Your answer should consist of the lines in the following data that contain "zmalloc".

#####

(* ===== verification/Robj.v ===== *)
(** String objects and scores: the comparison of string objects of
    [object.c] ([compareStringObjects], [equalStringObjects]) and the
    comparison of IEEE doubles, both related to one lexicographic order. *)

From Stdlib Require Import SpecFloat.
From S2P Require Import Prelude.
From S2P Require Import Util.

(** * String objects

    A [robj] of type [REDIS_STRING]: either sds encoded (raw or embedded
    string) or a [long] stored in the pointer field. *)

Inductive robj :=
  | ObjSds (s : bytes)
  | ObjInt (v : Z).

Definition sdsEncodedObject (o : robj) : bool :=
  match o with ObjSds _ => true | ObjInt _ => false end.

#[export] Instance robj_eq_dec : EqDecision robj.
Proof. solve_decision. Defined.

(** [memcmp]: the difference of the first two bytes that differ, [None] on a
    read outside of the operands. *)
Fixpoint memcmp (a b : bytes) (n : nat) {struct n} : option Z :=
  match n, a, b with
  | O, _, _ => Some 0
  | S n, x :: a, y :: b => if x =? y then memcmp a b n else Some (x - y)
  | _, _, _ => None
  end.

Section Compare.
Context `{Host}.

(** The string of an object and its length; an integer is printed in a local
    buffer of 128 bytes. *)
Definition obj_string (o : robj) : option (bytes * Z) :=
  match o with
  | ObjSds s => Some (s, msize s)
  | ObjInt v => ll2string (zmalloc 128) 128 v
  end.

(** The [REDIS_COMPARE_BINARY] comparison.  The shortcut for two pointers to
    the same object returns 0, as the comparison of the contents does. *)
Definition compareStringObjects (a b : robj) : option Z :=
  ' (astr, alen) <- obj_string a;;
  ' (bstr, blen) <- obj_string b;;
  let minlen := if alen <? blen then alen else blen in
  cmp <- memcmp astr bstr (Z.to_nat minlen);;
  if cmp =? 0 then Some (sint 32 (uint 64 (alen - blen))) else Some cmp.

Definition equalStringObjects (a b : robj) : option bool :=
  match a, b with
  | ObjInt v, ObjInt w => Some (v =? w)
  | _, _ => c <- compareStringObjects a b;; Some (c =? 0)
  end.

(** The bytes an object stands for. *)
Definition obj_val (o : robj) : bytes :=
  match obj_string o with Some (s, n) => take (Z.to_nat n) s | None => [] end.

(** Objects the comparison is defined for: strings of at most 2^31 - 1
    characters, and integers other than the least one, on which [ll2string]
    overflows. *)
Definition robj_ok (o : robj) : Prop :=
  match o with
  | ObjSds s => msize s < 2 ^ 31
  | ObjInt v => LLONG_MIN < v <= LLONG_MAX
  end.

End Compare.

(** * Lexicographic order *)

Fixpoint lex (a b : list Z) : comparison :=
  match a, b with
  | [], [] => Eq
  | [], _ :: _ => Lt
  | _ :: _, [] => Gt
  | x :: a, y :: b => match x ?= y with Eq => lex a b | c => c end
  end.

Lemma lex_refl a : lex a a = Eq.
Proof. induction a as [|x a IH]; cbn; [done|]. by rewrite Z.compare_refl. Qed.

Lemma lex_eq a b : lex a b = Eq <-> a = b.
Proof.
  split; [|intros ->; apply lex_refl].
  revert b. induction a as [|x a IH]; intros [|y b]; cbn; try done.
  destruct (Z.compare_spec x y) as [->| |]; try done. intros ?. f_equal. by apply IH.
Qed.

Lemma lex_opp a b : lex b a = CompOpp (lex a b).
Proof.
  revert b. induction a as [|x a IH]; intros [|y b]; cbn; try done.
  rewrite (Z.compare_antisym x y). destruct (x ?= y); cbn; done.
Qed.

Lemma lex_trans a b c : lex a b = Lt -> lex b c = Lt -> lex a c = Lt.
Proof.
  revert b c. induction a as [|x a IH]; intros [|y b] [|z c]; cbn; try done.
  destruct (Z.compare_spec x y), (Z.compare_spec y z), (Z.compare_spec x z); subst; try done; try lia.
  apply IH.
Qed.

Lemma lex_total a b : lex a b <> Lt -> a = b \/ lex b a = Lt.
Proof.
  intros Hn. rewrite (lex_opp a b). destruct (lex a b) eqn:E; [left; by apply lex_eq|done|by right].
Qed.

(** * The comparison functions *)

(** A difference of sizes computed in [size_t] and returned as an [int]. *)
Lemma sint32_uint64 d : in_sint 32 d -> sint 32 (uint 64 d) = d.
Proof.
  intros Hd. rewrite <- (sint_id 32 d Hd ltac:(done)) at 2. unfold sint, uint. f_equal.
  rewrite <- (Z.add_mod_idemp_l (d mod 2 ^ 64)), <- (Z.add_mod_idemp_l d) by done.
  replace (2 ^ 64) with (2 ^ 32 * 2 ^ 32) by done. rewrite Z.rem_mul_r by done.
  rewrite Z.mul_comm, Z_mod_plus_full. by rewrite Z.mod_mod.
Qed.

Lemma decimal_value_inj s v v' :
  decimal s v -> decimal s v' -> in_sint 64 v -> in_sint 64 v' -> v = v'.
Proof.
  intros Hv Hv' Hr Hr'. pose proof (string2ll_complete s v Hv Hr).
  pose proof (string2ll_complete s v' Hv' Hr'). congruence.
Qed.

Section CompareSpec.
Context `{Host}.

Lemma obj_string_ok o : robj_ok o ->
  exists rest, obj_string o = Some (obj_val o ++ rest, msize (obj_val o)) /\
    0 <= msize (obj_val o) < 2 ^ 31.
Proof.
  assert (Hval : forall s rest, obj_string o = Some (s ++ rest, msize s) -> obj_val o = s).
  { intros s rest E. unfold obj_val. rewrite E. unfold msize. by rewrite Nat2Z.id, take_app_length. }
  pose proof (@msize_nonneg Z) as Hnn.
  destruct o as [s|v]; cbn [robj_ok obj_string] in *; intros Hok.
  - rewrite (Hval s []) by (by rewrite app_nil_r). exists []. by rewrite app_nil_r.
  - destruct (ll2string_spec (zmalloc 128) 128 v Hok) as (ds & rest & E & _ & Hsz & _).
    { unfold zmalloc. rewrite msize_fresh; lia. }
    rewrite (Hval _ _ E), E. exists (0 :: rest). split; [done|lia].
Qed.

Lemma memcmp_lex a b ra rb :
  exists c, memcmp (a ++ ra) (b ++ rb) (Nat.min (length a) (length b)) = Some c /\
    (if c =? 0 then msize a ?= msize b else c ?= 0) = lex a b.
Proof.
  revert b. induction a as [|x a IH]; intros [|y b]; cbn [length Nat.min memcmp app lex].
  - exists 0. split; [done|]. reflexivity.
  - exists 0. split; [done|]. cbn. rewrite msize_cons, msize_nil. apply Z.compare_lt_iff.
    pose proof (msize_nonneg b). lia.
  - exists 0. split; [done|]. cbn. rewrite msize_cons, msize_nil. apply Z.compare_gt_iff.
    pose proof (msize_nonneg a). lia.
  - destruct (Z.eqb_spec x y) as [->|Hne].
    + destruct (IH b) as (c & -> & Hc). exists c. split; [done|]. rewrite Z.compare_refl, <- Hc.
      rewrite !msize_cons. destruct (c =? 0); [|done].
      destruct (Z.compare_spec (msize a) (msize b)); [apply Z.compare_eq_iff|apply Z.compare_lt_iff|
        apply Z.compare_gt_iff]; lia.
    + eexists. split; [done|]. destruct (Z.eqb_spec (x - y) 0); [lia|].
      destruct (Z.compare_spec x y); [lia|apply Z.compare_lt_iff|apply Z.compare_gt_iff]; lia.
Qed.

(** The sign of [compareStringObjects] is the lexicographic order of the two
    strings, a proper prefix being smaller. *)
Lemma compareStringObjects_spec a b : robj_ok a -> robj_ok b ->
  exists c, compareStringObjects a b = Some c /\ (c ?= 0) = lex (obj_val a) (obj_val b).
Proof.
  intros (ra & Ea & Ha)%obj_string_ok (rb & Eb & Hb)%obj_string_ok.
  unfold compareStringObjects. rewrite Ea, Eb. cbn [obind].
  destruct (memcmp_lex (obj_val a) (obj_val b) ra rb) as (c & E & Hc).
  replace (Z.to_nat _) with (Nat.min (length (obj_val a)) (length (obj_val b)))
    by (unfold msize; bcase; lia).
  rewrite E. cbn [obind]. destruct (Z.eqb_spec c 0) as [->|].
  - eexists. split; [done|]. rewrite <- Hc. rewrite sint32_uint64 by (unfold in_sint; lia).
    destruct (Z.compare_spec (msize (obj_val a)) (msize (obj_val b)));
      [apply Z.compare_eq_iff|apply Z.compare_lt_iff|apply Z.compare_gt_iff]; lia.
  - exists c. by split.
Qed.

Lemma equalStringObjects_spec a b : robj_ok a -> robj_ok b ->
  equalStringObjects a b = Some (bool_decide (obj_val a = obj_val b)).
Proof.
  intros Ha Hb. unfold equalStringObjects.
  assert (Hc : (c <- compareStringObjects a b;; Some (c =? 0))
               = Some (bool_decide (obj_val a = obj_val b))).
  { destruct (compareStringObjects_spec a b Ha Hb) as (c & -> & Hc). cbn [obind]. f_equal.
    case_bool_decide as Heq.
    - rewrite Heq, lex_refl in Hc. apply Z.compare_eq_iff in Hc as ->. done.
    - apply Z.eqb_neq. intros ->. rewrite Z.compare_refl in Hc. symmetry in Hc. by apply lex_eq in Hc. }
  destruct a as [s|v], b as [s'|v']; try done. clear Hc. f_equal. cbn [robj_ok] in *.
  unfold obj_val, obj_string.
  destruct (ll2string_spec (zmalloc 128) 128 v Ha) as (ds & rest & -> & Hd & _).
  { unfold zmalloc. rewrite msize_fresh; lia. }
  destruct (ll2string_spec (zmalloc 128) 128 v' Hb) as (ds' & rest' & -> & Hd' & _).
  { unfold zmalloc. rewrite msize_fresh; lia. }
  unfold msize. rewrite !Nat2Z.id, !take_app_length.
  case_bool_decide as Heq.
  - subst. apply Z.eqb_eq. eapply decimal_value_inj; [done..| |];
    unfold in_sint, LLONG_MIN, LLONG_MAX in *; lia.
  - apply Z.eqb_neq. intros ->. apply Heq. by eapply decimal_inj.
Qed.

End CompareSpec.

(** * Scores

    C doubles as IEEE 754 values; on values that are not NaN the comparison
    is the lexicographic order of a key. *)

Abbreviation double := spec_float.

Definition isnan (x : double) : bool :=
  match x with S754_nan => true | _ => false end.

Definition double_key (x : double) : list Z :=
  match x with
  | S754_zero _ => [0; 0; 0]
  | S754_infinity s => [if s then -2 else 2; 0; 0]
  | S754_nan => []
  | S754_finite s m e => if s then [-1; - e; - Zpos m] else [1; e; Zpos m]
  end.

Lemma SFcompare_key x y : isnan x = false -> isnan y = false ->
  SFcompare x y = Some (lex (double_key x) (double_key y)).
Proof.
  destruct x as [|[]| |[] m e], y as [|[]| |[] m' e']; try done; intros _ _; cbn.
  - destruct (Z.compare_spec e e'), (Z.compare_spec (- e) (- e')); try lia; try done.
    change (Pos.compare_cont Eq m m') with (Pos.compare m m').
    change (- Z.pos m ?= - Z.pos m') with (CompOpp (Pos.compare m m')). by destruct (Pos.compare m m').
  - destruct (Z.compare_spec e e'); try done.
    change (Pos.compare_cont Eq m m') with (Pos.compare m m'). by destruct (Pos.compare m m').
Qed.

Lemma length_double_key x : isnan x = false -> length (double_key x) = 3%nat.
Proof. by destruct x as [| | |[]]. Qed.

(** Lexicographic order of two sequences, the first ones of equal length. *)
Lemma lex_app a b c d : length a = length b ->
  lex (a ++ c) (b ++ d) = match lex a b with Eq => lex c d | r => r end.
Proof.
  revert b. induction a as [|x a IH]; intros [|y b]; cbn; try done.
  intros [= Hl]. destruct (x ?= y); [by apply IH|done|done].
Qed.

#####

Result of this exercise =
  | ObjInt v => ll2string (zmalloc 128) 128 v
  - destruct (ll2string_spec (zmalloc 128) 128 v Hok) as (ds & rest & E & _ & Hsz & _).
    { unfold zmalloc. rewrite msize_fresh; lia. }
  destruct (ll2string_spec (zmalloc 128) 128 v Ha) as (ds & rest & -> & Hd & _).
  { unfold zmalloc. rewrite msize_fresh; lia. }
  destruct (ll2string_spec (zmalloc 128) 128 v' Hb) as (ds' & rest' & -> & Hd' & _).
  { unfold zmalloc. rewrite msize_fresh; lia. }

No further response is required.